The Four-Spotted Skimmer ( Libellula quadrimaculata) is a medium-sized dragonfly with a length of 1 5/8 to 1 13/16 inches (40 to 45 mm). Each wing is clear except for along the leading edge, which is clouded with a transparent yellowish brown. The center of each wing is marked with a small dark spot, also on the leading edge. Additionally, each hindwing is marked with a dark patch near the base. Males and females look alike, generally dark brown. The face and each side of the thorax are marked with patches of greenish yellow, and the sides of the abdomen lined with yellowish orange dashes.

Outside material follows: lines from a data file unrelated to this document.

Lemma two_items_keys_fit (kv : entry) :
  kv ∈ LogStore.map_ two_items -> admissible [mkMut kDel kv.1 []].
Proof.
  intros Hin. vm_compute in Hin.
  repeat (apply elem_of_cons in Hin as [->|Hin];
    [split; [vm_compute; reflexivity|repeat constructor]|]).
  by apply elem_of_nil in Hin.
Qed.

Lemma PopItem_pops_witness :
  exists q, session_items tenant_t session_a (LogStore.map_ two_items) =
    session_items tenant_t session_a (LogStore.map_
      (PopItem good_env open_config no_auth (mkSession tenant_t session_a) two_items).2) ++ [(q, [x02])].
Proof.
  destruct (PopItem_pops good_env open_config no_auth (mkSession tenant_t session_a) two_items tenant_t
    (Some [x02]) (PopItem good_env open_config no_auth (mkSession tenant_t session_a) two_items).2)
    as [H _].
  - exact two_items_ok.
  - reflexivity.
  - vm_compute. reflexivity.
  - vm_compute. reflexivity.
  - exact two_items_keys_fit.
  - vm_compute. reflexivity.
  - exact H.
Defined.

Lemma GetItems_page_witness :
  exists rest page,
    session_items tenant_t session_a (LogStore.map_ two_items) = rest ++ page /\ page.*2 = [[x02]].
Proof.
  destruct (GetItems_page open_config no_auth (mkGetItems tenant_t session_a 1 0) two_items tenant_t
    (mkItems [[x02]] 2 true) two_items) as [_ (rest & page & H & Hp & _)].
  - exact two_items_ok.
  - reflexivity.
  - vm_compute. reflexivity.
  - vm_compute. reflexivity.
  - simpl. lia.
  - simpl. lia.
  - vm_compute. reflexivity.
  - exists rest, page. split; [exact H|symmetry; exact Hp].
Defined.

Lemma ClearSession_clears_witness :
  session_items tenant_t session_a (LogStore.map_
    (ClearSession good_env open_config no_auth (mkSession tenant_t session_a) two_items).2) = [].
Proof.
  destruct (ClearSession_clears good_env open_config no_auth (mkSession tenant_t session_a) two_items
    tenant_t 2 (ClearSession good_env open_config no_auth (mkSession tenant_t session_a) two_items).2)
    as [H _].
  - exact two_items_ok.
  - reflexivity.
  - vm_compute. reflexivity.
  - vm_compute. reflexivity.
  - exact H.
Defined.

Lemma ForkSession_copies_witness :
  session_items tenant_t session_b (LogStore.map_
    (ForkSession good_env open_config no_auth (mkFork tenant_t session_a session_b) two_items).2) =
  [(1, [x01]); (2, [x02])].
Proof.
  destruct (ForkSession_copies good_env open_config no_auth (mkFork tenant_t session_a session_b)
    two_items tenant_t) as [_ H].
  - exact two_items_ok.
  - reflexivity.
  - vm_compute. reflexivity.
  - vm_compute. reflexivity.
  - vm_compute. reflexivity.
  - split; [vm_compute; reflexivity|]. apply (bool_decide_unpack _). vm_compute. exact I.
  - destruct (H 2%nat (ForkSession good_env open_config no_auth
      (mkFork tenant_t session_a session_b) two_items).2) as (_ & H1 & _).
    + vm_compute. reflexivity.
    + etransitivity; [exact H1|]. vm_compute. reflexivity.
Defined.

Four-Spotted Skimmers are found around the world from Alaska east to Labrador and south to northern California and Texas, and from northern Europe east to Siberia. They fly early April to mid August and can be found near ponds, lakes and marshes. They feed on small flying insects. Hunting occurs from perches on twigs or rocks. This is the only Libellula species in our area in which the males do not become pruinose. Although it does not regularly migrate in North America, this species has been known to migrate in Europe, generally in 10 to 15-year cycles. The direction of the migration varies, and the migrations are thought to be triggered by a trematode parasite (it is known that several types of parasites can cause unusual behaviors in their hosts that promote the dispersal of the parasite). This species has also been known to form large swarms in Europe, often covering 100 square miles (roughly 300 square km).
After males and females mate, the female flies singly, without the male attached, to lay her eggs. She does this by dipping the tip of her abdomen in the water while hovering just above its surface.
Populations are widespread, abundant, and secure.